Dockyard Ports Regulation Act 1865
- Parliament of the United Kingdom
- Long title: An Act for the Regulation of Dockyard Ports.
- Citation: 28 & 29 Vict. c. 125
- Territorial extent: United Kingdom

Dates
- Royal assent: 6 July 1865
- Commencement: 6 July 1865

Other legislation
- Amended by: Statute Law Revision Act 1893; Public Authorities Protection Act 1893; Defence (Transfer of Functions) Act 1964; Sheriff Courts (Scotland) Act 1971; Criminal Procedure (Scotland) Act 1975; Criminal Justice Act 1982; Statute Law (Repeals) Act 1986; Statute Law (Repeals) Act 1993; Courts Act 2003; Justice Act (Northern Ireland) 2015;

Status: Amended

Text of statute as originally enacted

Revised text of statute as amended

Text of the Dockyard Ports Regulation Act 1865 as in force today (including any amendments) within the United Kingdom, from legislation.gov.uk.

= Dockyard Ports Regulation Act 1865 =

Act of the Parliament of the United Kingdom

The Dockyard Ports Regulation Act 1865 (28 & 29 Vict. c. 125) is an act of the Parliament of the United Kingdom, which gained royal assent on 6 July 1865. It had the long title An Act for the Regulation of Dockyard Ports.
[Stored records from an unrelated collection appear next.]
(** The variables of the scan: the cursor [i], the finished [sections] and
    the open [current_section]. *)
Record state := {
  cursor : nat;
  sections : list section;
  current_section : option section
}.

Definition with_cursor (i : nat) (st : state) : state :=
  {| cursor := i; sections := sections st;
     current_section := current_section st |}.

(** [current_section["items"].append(it)], the cursor moving to [i]. *)
Definition append_item (st : state) (cur : section) (i : nat) (it : item) : state :=
  {| cursor := i; sections := sections st;
     current_section :=
       Some {| number := number cur; sec_title := sec_title cur;
               sec_type := sec_type cur; items := items cur ++ [it] |} |}.

(** [candidate.startswith(f"{sec_num}.")] *)
Definition in_section (sec_num : Z) (candidate : str) : bool :=
  Py.startswith (Py.str_of_int sec_num ++ ".") candidate.

(** *** The title loops

    [rest] is [lines[i:]]; the result is the cursor at which the loop
    stopped and the collected [title_parts]. *)

(** The loop of the three layouts that carry a page range (patterns A, B
    and C): one test on either item-number pattern. *)
Fixpoint gather_ranged (sec_num : Z) (rest : list str) (i : nat)
    (title_parts : list str) : nat * list str :=
  match rest with
  | [] => (i, title_parts)
  | l :: rest' =>
      let nline := Py.strip l in
      if is_empty nline then gather_ranged sec_num rest' (S i) title_parts
      else if matches section_re l then (i, title_parts)
      else if matches pattern_a l || matches pattern_b_range_item l
              || matches pattern_c_range l then (i, title_parts)
      else if matches file_number_re nline then (i, title_parts)
      else if match match_ item_with_title l, match_ item_number_alone l with
              | Some (g1, _), _ => in_section sec_num g1
              | None, Some g1 => in_section sec_num g1
              | None, None => false
              end then (i, title_parts)
      else gather_ranged sec_num rest' (S i) (title_parts ++ [nline])
  end.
It applied to "any port, harbour, haven, roadstead, sound, channel, creek, bay, or navigable river of the United Kingdom in, on, or near to which Her Majesty now or at any time hereafter has any dock, dockyard, steam factory yard, victualling yard, arsenal, wharf, or mooring" (Section 1), though it also reserved the monarch the right to define by Orders in Council the limits of a dockyard port for the act's purposes (Section 3).

The act inaugurated the post of a Queen's Harbour Master for each "Dockyard Port", to be appointed by the Admiralty to oversee the act's execution and to protect that port in general (Section 4), with powers to unmoor and search vessels and to remove wrecks (Sections 11–16), as well as setting out his involvement in legal actions (Section 24). It also gave justices of the peace jurisdiction over vessels passing by the shore of their jurisdiction (Section 22).

The act made it lawful for the monarch in council via Orders in Council to regulate and impose penalties for matters within such "Dockyard Ports", such as mooring for naval ships, loading and unloading gunpowder, using combustible materials like tar, imposing a speed limit on steam vessels in certain areas, having one person aboard every ship at all times and carrying lights and signals (Sections 5–7). Any such Orders in Council were to be put before Parliament within 30 days of being agreed (Section 26) and made available publicly by the Admiralty (Sections 8–9). It also set out the operation of the penalties imposed by such Orders in Council (Sections 17–21).

== Subsequent developments ==
Section 24 of the act was repealed by section 2 of, and the schedule to, the Public Authorities Protection Act 1893 (56 & 57 Vict. c. 61), which came into force on 1 January 1894.

In section 7, the words from "and such rules" onwards, sections 8, 9 and 10, and in section 26, the words from "within" (where first occurring) onwards were repealed by section 1(1) of, and part XII of schedule 1 to, the Statute Law (Repeals) Act 1986, which came into force on 2 May 1986.